Being recorded is not by itself a negative. It only get negative if you lose control of the recordings and they get used against you. Yet recordings can also keep you safe or exonerate you. The only time I did jury duty, the CCTV from the cameras pointed at the street contradicted the testimony of multiple police officers who swore they were telling the truth. It is also in the public record that the suspects were, after deliberations, found guilty by the jury of lesser charges than were supported by the police testimony alone. It proved to me that if you make mistakes, sometimes being recorded accurately is better than not being recorded at all and having to rely on human testimony. Being recorded is no guarantee for redress, as we see in the US where video of police officers killing or brutalising People of Color does not lead to convictions, but it is better than only having falsified police reports painting the worst picture of the victim.

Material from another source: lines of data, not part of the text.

(* ===== verification/SchedulerDrain.v ===== *)
(** * What a scheduler tick sends

    Pure descriptions of the two drains on the items a queue holds: which eligible
    items the priority drain picks, which items the refinement drain takes, and how a
    bucket is pruned and rotated first.  The drains of [Scheduler] compute
    them, and keep the invariant of [SchedulerTheory]. *)

From Stdlib Require Import ZArith Lia.
From S2P Require Import Prelude Wire MapTotals Slab SlotMap Deficit F32 Scheduler SchedulerTheory.
From stdpp Require Import base option numbers list gmap.

Local Open Scope Z_scope.

(** ** Definitions *)

(** The items of a queue, in order, each with its handle. *)
Definition queue_items (V : gmap Handle TileWork) (q : list Handle) : list (Handle * TileWork) :=
  omap (λ h, pair h <$> V !! h) q.

Definition live_at (V : gmap Handle TileWork) (h : Handle) : bool :=
  match V !! h with Some w => is_live w.(tw_state) | None => false end.
Definition survivors (V : gmap Handle TileWork) (q : list Handle) : list Handle := filter (λ h, live_at V h = true) q.
Definition dead (V : gmap Handle TileWork) (q : list Handle) : gset Handle :=
  list_to_set (filter (λ h, live_at V h = false) q).

Section spec.
  Context (now retry_after item_overhead : Z) (recovery_owned : Z → Z → Z → bool).

(** The priority drain: eligible items until the budget is spent, the one that crosses it
    included. *)
Fixpoint picks (budget spent : Z) (l : list (Handle * TileWork)) : list (Handle * TileWork) :=
  match l with
  | [] => []
  | (h, w) :: l =>
      if negb (eligible now retry_after recovery_owned w) then picks budget spent l
      else if budget <=? spent then []
      else (h, w) :: picks budget (Z.min USIZE_MAX (spent + item_cost item_overhead w)) l
  end.

Definition send_all (V : gmap Handle TileWork) (l : list (Handle * TileWork)) : gmap Handle TileWork :=
  foldl (λ V p, alter (stamp_sent now) p.1 V) V l.

(** Where in the output the re-sends are. *)
Fixpoint retry_positions (i : nat) (ws : list TileWork) : list nat :=
  match ws with
  | [] => []
  | w :: ws => (if is_pending w.(tw_state) then [] else [i]) ++ retry_positions (S i) ws
  end.

(** The refinement drain: items while they fit, the first whatever it costs. *)
Fixpoint takes (budget spent : Z) (l : list (Handle * TileWork)) : list (Handle * TileWork) :=
  match l with
  | [] => []
  | (h, w) :: l =>
      if (budget =? 0) || ((0 <? spent) && (budget <? spent + item_cost item_overhead w)) then []
      else (h, w) :: takes budget (spent + item_cost item_overhead w) l
  end.

Definition cost_of (l : list (Handle * TileWork)) : Z := foldr (λ p n, item_cost item_overhead p.2 + n) 0 l.

End spec.

(** ** Slabs under removal *)

Lemma live_at_delete V h k : h ≠ k → live_at (delete h V) k = live_at V k.
Proof. intros Hne. unfold live_at. by rewrite lookup_delete_ne. Qed.

Lemma without_delete D V h : without D (delete h V) = without ({[ h ]} ∪ D) V.
Proof.
  apply map_eq. intros k. rewrite !without_lookup. destruct (decide (k = h)) as [->|Hne].
  - rewrite (decide_True (P:=h ∈ {[h]} ∪ D)) by set_solver. rewrite lookup_delete_eq. by destruct (decide _).
  - rewrite lookup_delete_ne by done. destruct (decide (k ∈ D)).
    + by rewrite decide_True by set_solver.
    + by rewrite decide_False by set_solver.
Qed.

Lemma without_empty V : without ∅ V = V.
Proof. apply map_eq. intros k. rewrite without_lookup. by rewrite decide_False by set_solver. Qed.

Lemma survivors_agree V V' q : (∀ h, h ∈ q → live_at V' h = live_at V h) → survivors V' q = survivors V q.
Proof. intros Ha. apply filter_agree, Forall_forall. intros h Hh. by rewrite Ha. Qed.
Lemma dead_agree V V' q : (∀ h, h ∈ q → live_at V' h = live_at V h) → dead V' q = dead V q.
Proof. intros Ha. unfold dead. f_equal. apply filter_agree, Forall_forall. intros h Hh. by rewrite Ha. Qed.

Lemma queue_items_agree V V' q : (∀ h, h ∈ q → V' !! h = V !! h) → queue_items V' q = queue_items V q.
Proof.
  intros Ha. unfold queue_items. induction q as [|h q IH]; [done|]. cbn. rewrite (Ha h) by left.
  rewrite IH; [done|]. intros k Hk. apply Ha. by right.
Qed.

(** Everything resolves. *)
Definition resolves (V : gmap Handle TileWork) (q : list Handle) : Prop := ∀ h, h ∈ q → is_Some (V !! h).

Lemma resolves_delete V h q : h ∉ q → resolves V q → resolves (delete h V) q.
Proof. intros Hn Hr k Hk. rewrite lookup_delete_ne by (intros ->; done). auto. Qed.

Lemma slab_remove_len {E} h (s s' : Slab TileWork) v : slab_remove (E:=E) h s = Ok (s', v) →
  length s'.(sl_entries) = length s.(sl_entries).
Proof.
  unfold slab_remove, sub_usize, mret, outcome_ret. destruct (slab_entry s h) as [[ver [x|]]|]; cbn; [|intros; by simplify_eq..].
  destruct (sl_live s); cbn; [done|]. intros. simplify_eq. cbn. apply length_insert.
Qed.

Lemma retain_live_spec {E} order : ∀ work, slab_wf work → NoDup order → resolves (slab_view work) order →
  ∃ work', retain_live (E:=E) order work = Ok (work', survivors (slab_view work) order) ∧ slab_wf work' ∧
    slab_view work' = without (dead (slab_view work) order) (slab_view work) ∧
    length work'.(sl_entries) = length work.(sl_entries).
Proof.
  induction order as [|h order IH]; intros work Hwf Hnd Hres; cbn [retain_live].
  { exists work. unfold dead. cbn. by rewrite without_empty. }
  inversion Hnd as [|? ? Hni Hnd']; subst.
  assert (is_Some (slab_view work !! h)) as [w Hw] by (apply Hres; left).
  rewrite slab_get_view, Hw. unfold survivors, dead. rewrite !filter_cons.
  assert (live_at (slab_view work) h = is_live (tw_state w)) as Hl by (unfold live_at; by rewrite Hw).
  unfold is_terminal. destruct (is_live (tw_state w)) eqn:Hlw; cbn [negb].
  - destruct (IH work Hwf Hnd') as (work' & -> & Hwf' & Hv & Hlen); [intros k Hk; apply Hres; by right|].
    exists work'. rewrite bind_Ok. rewrite decide_True, decide_False by congruence. done.
  - destruct (slab_remove_spec (E:=E) work h w Hwf Hw) as (w1 & Hrem & Hwf1 & Hv1 & _). rewrite Hrem, bind_Ok.
    assert (∀ k, k ∈ order → live_at (slab_view w1) k = live_at (slab_view work) k) as Hagree.
    { intros k Hk. rewrite Hv1. apply live_at_delete. by intros ->. }
    destruct (IH w1 Hwf1 Hnd') as (work' & Hr & Hwf' & Hv & Hlen).
    { rewrite Hv1. apply resolves_delete; [done|]. intros k Hk. apply Hres. by right. }
    exists work'. rewrite Hr. rewrite (survivors_agree _ _ _ Hagree). rewrite decide_False, decide_True by congruence.
    split; [done|]. split; [done|]. split; [|rewrite Hlen; by eapply slab_remove_len].
    rewrite Hv, (dead_agree _ _ _ Hagree), Hv1, without_delete. done.
Qed.

(** ** The priority drain *)

Section priority.
  Context (now retry_after item_overhead : Z) (recovery_owned : Z → Z → Z → bool).
  Local Abbreviation picks := (picks now retry_after item_overhead recovery_owned).
  Local Abbreviation send_all := (send_all now).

The existence of these videos creates a better chance of progress than not having been recorded at all.

We've always lived in a 'he said, she said' world (in any combination of genders), with certain he's and she's always having more power and being more believed than other she's and he's, until enough powerless voices show up with #metoo. Continuous recording should really be able to bring some equalisation to this state of affairs. If I am giving care and feeding to a recording device that is permanently on my body, I really want in return for it to actually have an answer to the up-till-now mostly rhetorical question "They did not really say that, did they?" without me having to ruin the moment by having to actually pull things out of pockets and find the right app and enter the right mode.

A huge hurdle to this is that, in many locations of the US at least, this would run afoul of wiretap laws. These laws, in short, come down to that you can't really record people without their permission, even often in public. Now Playing made pretty sure to stay on the right side of the law by loading 10000 song fingerprints on your phone instead of sending what it hears to Google for identification, so this is pretty serious. I personally expect that the legal boundaries of 'expectation of privacy' are going to change and we are just going to get used on being recorded in public, but we are definitely not there yet for this. Maybe our phones for now will get to listen, but not record.

The biggest hurdle here is not going to be technology, but legal and social. Which makes total sense, there's some real privacy issues here. Reality is that we are giving up on that privacy anyway for utility as Siri and Alexa know, and I can see more unexplored utility I would like. Because I really wanted to know if the washing machine in my AirBnb should ever have made that sound.